These 5 Brands Are Conquering the Franchise Industry at Warp Speed. Here's Why. Every year, we look at the franchises that jumped the most spots on our Franchise 500. Here's what they're doing right.
By Clint Carter •
This story appears in the January 2024 issue of Entrepreneur. Subscribe »
To view our entire 2024 Franchise 500 list, including category rankings, click HERE
When a franchise has a successful year, we expect to see it climb in our Franchise 500 ranking. Maybe it'll move up 20 or 30 spots. That's normal.
But every year, there are a few outliers that somehow rocket-blast themselves hundreds of spots up the list. Growth like that doesn't come easy, and there must be a story behind it. That's why, every year, we reach out to the companies with some of the biggest growth stories to ask one question: "How'd you do it?"
Related: Why Franchisors Must Embrace Technology to See Growth
This year, we learned about the power of patience, the value of tapping into a national conversation, and the progress you can make by punching through a bottleneck. Hopefully, you'll find something useful in the stories — a new way to frame a problem, perhaps, or even a specific strategy you'd like to try.
If nothing else, you'll find inspiration. The companies here demonstrate how a strong culture, strategic thinking, and healthy franchisee relationships can build an incredible growth engine that powers serious momentum. Buckle up: Here are 2024's Big Movers.
How Ellie Mental Health Jumped 194 Spots
The U.S. is facing a growing mental health crisis. Ellie wants to be the solution.
Ellie wasn't on our list last year. Now it's No. 307.
Shortly after Ellie Mental Health started franchising in 2021, the company hosted its first discovery day at its very first clinic in Saint Paul, Minnesota. Four potential franchisees showed up. The next month, it was five people. And by month three — in October 2021 — 40 people and 17 groups came in looking to buy a territory.
Chris Pash, Ellie's senior vice president of growth and development, was floored — not just by how many people were interested in opening a therapy-based franchise business, but by how vulnerable they were with their personal stories.
"I would ask them, 'Why Ellie?

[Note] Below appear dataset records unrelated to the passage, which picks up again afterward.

Lemma picks_anc x s y t : x ∈ ord → StateAt c (Hash x) s → picks c (x, s) (y, t) → anc x y.
Proof.
  intros Hx HS HP. remember (x, s) as p eqn:Ep. remember (y, t) as q eqn:Eq. revert x s Ep Hx HS. induction HP as [w|w [a u] w' Hw _ IH]; intros x s -> Hx HS.
  - injection Eq as -> ->. apply anc_refl.
  - destruct (pick_child M g r c ord x s a u HI Hx HS Hw) as (Ha & Hp & HSa). eapply anc_trans; [by eapply anc_one|]. by eapply IH.
Qed.
(** On the kept part of the active chain the picks are the same. *)
Lemma purged_pick x s a s' : x ∈ ord' → a ∈ ord' → StateAt c (Hash x) s → pick c (x, s) (a, s') → pick purged (x, s) (a, s').
Proof.
  intros Hx' Ha' HS Hp. apply list_elem_of_filter in Hx' as [_ Hx]. pose proof (pick_child M g r c ord x s a s' HI Hx HS Hp) as (Ha & Hpar & _).
  apply list_elem_of_lookup in Hx as [i Hi]. unfold pick in *. cbn in *. apply advance_some in Hp as [Hp HA]. apply advance_some. split; [|done].
  eapply pick_sub; [|by eapply (child_weights M g r c ord)|exact Hp| |].
  - rewrite child_hashes by apply HI. apply (so_nodup _ (iv_store _ _ _ _ _ HI)).
  - intros b [Hb Hpb]%(child_in _ _ _ _ _ purged_inv). apply list_elem_of_filter in Hb as [_ Hb]. by apply (child_in _ _ _ _ _ HI).
  - by apply (child_in _ _ _ _ _ purged_inv).
Qed.
Lemma purged_picks t : picks c (r, rootState r) (e, t) → picks purged (z, rootState z) (e, t).
Proof.
  intros HP. destruct (inv_root_at _ _ _ _ _ HI) as [HSr Hr]. pose proof (root_in _ _ _ _ _ HI) as Hri.
  destruct (inv_root_at _ _ _ _ _ purged_inv) as [HSz _]. apply (state_mono _ _ _ _ purged_sub) in HSz.
  assert (∀ p, picks c (r, rootState r) p → picks c p (e, t) → anc z p.1 → picks purged (z, rootState z) p) as HG.
  { refine (rtc_ind_r _ _ _ _); [|intros [x s] [a s'] HP1 Hp IH]; cbn.
    - intros _ HA. apply (anc_of_root _ _ _ _ _ HI) in HA as Hz. rewrite <- Hz. apply rtc_refl.
    - intros HP2 HA. destruct (picks_state M g r c ord r _ x s HI Hri HSr HP1) as [Hx HSx].
      destruct (pick_child M g r c ord x s a s' HI Hx HSx Hp) as (Ha & Hpar & HSa). destruct (decide (z = a)) as [->|Hne].
      + rewrite (state_det _ _ _ _ HSz HSa). apply rtc_refl.
      + destruct (anc_inv _ _ _ HA Hne) as (b & Hb & Hpb & HAb). assert (b = x) as -> by (eapply hash_inj; eauto; congruence).
        pose proof (picks_anc a s' e t Ha HSa HP2) as HAe. pose proof (anc_trans _ _ _ _ (anc_one _ _ _ Hx Hpar) HAe) as HAx.
        eapply rtc_r; [apply IH; [by eapply rtc_l|done]|]. apply purged_pick; [..|done|done]; apply list_elem_of_filter; (split; [|done]); by apply HK. }
  apply HG; [done|apply rtc_refl|]. apply HK.
Qed.
Lemma purged_leaf : ChildAUMs c (Hash e) = [] → ChildAUMs purged (Hash e) = [].
Proof.
  intros HE. destruct (ChildAUMs purged (Hash e)) as [|b l] eqn:E; [done|]. assert (b ∈ ChildAUMs purged (Hash e)) as Hb by (rewrite E; by left).
  apply (child_in _ _ _ _ _ purged_inv) in Hb as [Hb Hp]. apply list_elem_of_filter in Hb as [_ Hb]. assert (b ∈ ChildAUMs c (Hash e)) as Hc by by apply (child_in _ _ _ _ _ HI).
  rewrite HE in Hc. by apply elem_of_nil in Hc.
Qed.
End compacted.

Section compaction.
Context `{TkaCrypto} `{MapOrder} (M : AUM → Prop) (MU : Universe M) (g r : AUM).

Lemma chonkCompact_unfold now c e opts : chonkCompact now c (Hash e) opts =
  if MinChain opts =? 0 then (c, Err (tkaErrorf "opts.MinChain must be set"))
  else if MinAge opts =? 0 then (c, Err (tkaErrorf "opts.MinAge must be set"))
  else match verdictOf c e now opts with
  | Ok (v, anc) => (PurgeAUMs (filter (λ h, marked retainAUMMask v h = false) (ranges v)) (SetLastActiveAncestor anc c), Ok anc)
  | Err er => (c, Err er)
  | Panic => (c, Panic)
  end.
Proof. reflexivity. Qed.

(** What a compaction does to an authority. *)
Record compaction (now : Z) (opts : CompactionOptions) (c : Mem) (a : Authority) (c' : Mem) (a' : Authority) (z : AUM) : Prop := {
  cp_authority : a' = mkAuthority (auHead a) z (auState a);
  cp_sub : aums c' ⊆ aums c;
  cp_checkpoint : MessageKind z = AUMCheckpoint;
  cp_young h : young c (now - MinAge opts) h → is_Some (aums c' !! h);
  cp_recent k y : Z.of_nat k < MinChain opts → ancestorAt c k (auHead a) = Some y → aums c' !! Hash y = Some y;
  cp_oldest x p : aums c' !! Hash x = Some x → x ≠ z → Parent x = Some p → is_Some (aums c' !! p)
}.
Lemma compact_step pk now c a ord opts c' a' res : authAt M g r pk c a → Inv M g r c ord → authorityCompact now c a opts = (c', a', res) →
  MinChain opts ≠ 0 → MinAge opts ≠ 0 →
  outcome res (λ _, ∃ z, compaction now opts c a c' a' z ∧ authAt M g z pk c' a') (c' = c ∧ a' = a ∧ ¬ tidy r c ord (now - MinAge opts)).
Proof.
  intros [Hpk _ Hh HS HC] HI HR Hn1 Hn2. unfold authorityCompact in HR. rewrite chonkCompact_unfold, (proj2 (Z.eqb_neq _ _) Hn1), (proj2 (Z.eqb_neq _ _) Hn2) in HR.
  assert (auHead a ∈ ord) as He by by apply HI. pose proof (verdict_spec M g r c ord HI (auHead a) He now opts) as HV.
  destruct (verdictOf c (auHead a) now opts) as [[v h]| |]; [|cbn in HR, HV; by injection HR as <- <- <-|done]. destruct HV as (z & -> & HK).
  pose proof (purged_inv M g r c ord HI _ _ _ v z HK) as HI'. change (PurgeAUMs _ _) with (purged c v z) in HR. destruct (inv_root_at _ _ _ _ _ HI') as [HSz Hz].
  cbn [mbind res_bind] in HR. unfold memAUM in HR. rewrite Hz in HR. injection HR as <- <- <-. cbn. exists z.
  assert (∀ x, x ∈ ord' ord v ↔ aums (purged c v z) !! Hash x = Some x) as Hin by apply HI'.
  assert (auHead a ∈ ord' ord v) as He'.
  { apply list_elem_of_filter. split; [|done]. apply (kt_chain _ _ _ _ _ _ _ HK); [apply HK|apply anc_refl]. }
  split; split; cbn [auHead auState oldestAncestor]; try done.
  - by eapply purged_sub.
  - apply HK.
  - intros h Hy. pose proof (kt_young _ _ _ _ _ _ _ HK h Hy) as Hk. destruct Hy as [Hst _]. by rewrite (purged_lookup c ord _ _ _ v z HK), Hk.
  - intros k y Hlt Hy. apply Hin, list_elem_of_filter. pose proof (ancestorAt_anc M g r c ord HI k _ y He Hy) as HA. split; [|by eapply anc_in].
    apply (kt_chain _ _ _ _ _ _ _ HK); [by eapply (kt_recent _ _ _ _ _ _ _ HK)|done].
  - intros x p Hx Hne Hp. destruct (inv_parent M g z _ _ x HI' Hx Hne) as (b & Hpb & Hb). rewrite Hp in Hpb. injection Hpb as ->. by eexists.
  - etransitivity; [apply map_subseteq_size; by eapply purged_sub|done].
  - by eexists.
  - by apply Hin.
  - by apply (purged_state M g r c ord HI _ _ _ v z HK).
  - intros Hlim. split; [done|]. destruct (HC Hlim) as [_ [w Hw]]. destruct (walk_picks _ _ _ _ _ _ _ _ Hw) as [HP _]. pose proof (walk_end _ _ _ _ _ _ _ _ Hw) as HE.
    destruct (walk_total M g z _ _ 0 z (rootState z) [] maxScanIterations HI' (iv_first _ _ _ _ _ HI') HSz) as [rw Hrw].
    { pose proof (inv_size _ _ _ _ _ HI'). pose proof (map_subseteq_size _ _ (purged_sub c ord _ _ _ v z HK)). lia. }
    destruct (picks_walk _ _ _ _ _ (auHead a) (auState a) _ (purged_picks M g r c ord HI _ _ _ v z HK _ HP) (purged_leaf M g r c ord HI _ _ _ v z HK HE) Hrw) as [v' ->]. by exists v'.
Qed.
End compaction.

Why mental health?'" says Pash. "And they all would share these stories that were emotional and deep. They were really going deep in the first five minutes of meeting me." They mentioned children who were unable to find anxiety support or cousins who'd attempted suicide. Those personal connections, says Pash, are how he knew Ellie was onto something big.
Related: Making Your Community The Secret Weapon in Rapid Franchise Expansion
As you've surely noticed, it's been a rough few years. There's an opioid crisis, political and economic instability, and by-the-minute war updates. Take your pick. Nine in 10 people say they believe the U.S. is suffering from a mental health crisis, according to a survey from KFF/CNN. And Ellie gives entrepreneurs a chance to help.
Pash doesn't deny the good fortune of having the right product at the right time. But it takes more than that to make a sale, he says. One of Ellie's major strengths is that it offers a third option for clinicians who've traditionally had to choose between opening a private practice or working in a big healthcare system.
As Pash explains it, with a private practice, clinicians must run the entire business on their own. And in healthcare systems, they're basically paid labor with no say in how things operate. "Ellie sits in the middle, with the safety and security of a big organization and the freedom and flexibility of a small organization," he says.
The pitch seems to be working. The company opened its first franchise location in July 2022. By the end of the year, it had 37, and the growth shows no sign of slowing. To date, Ellie has awarded more than 600 franchise units. It went from not even appearing on the Franchise 500 list to topping more than 193 other brands. "It'll be a busy couple of years for us," Pash says. It turns out, there are a lot of people who want to help.
How Zoom Room Jumped 189 Spots
After a rough patch, this dog-training franchise put itself in time-out — and emerged as a well-behaving business.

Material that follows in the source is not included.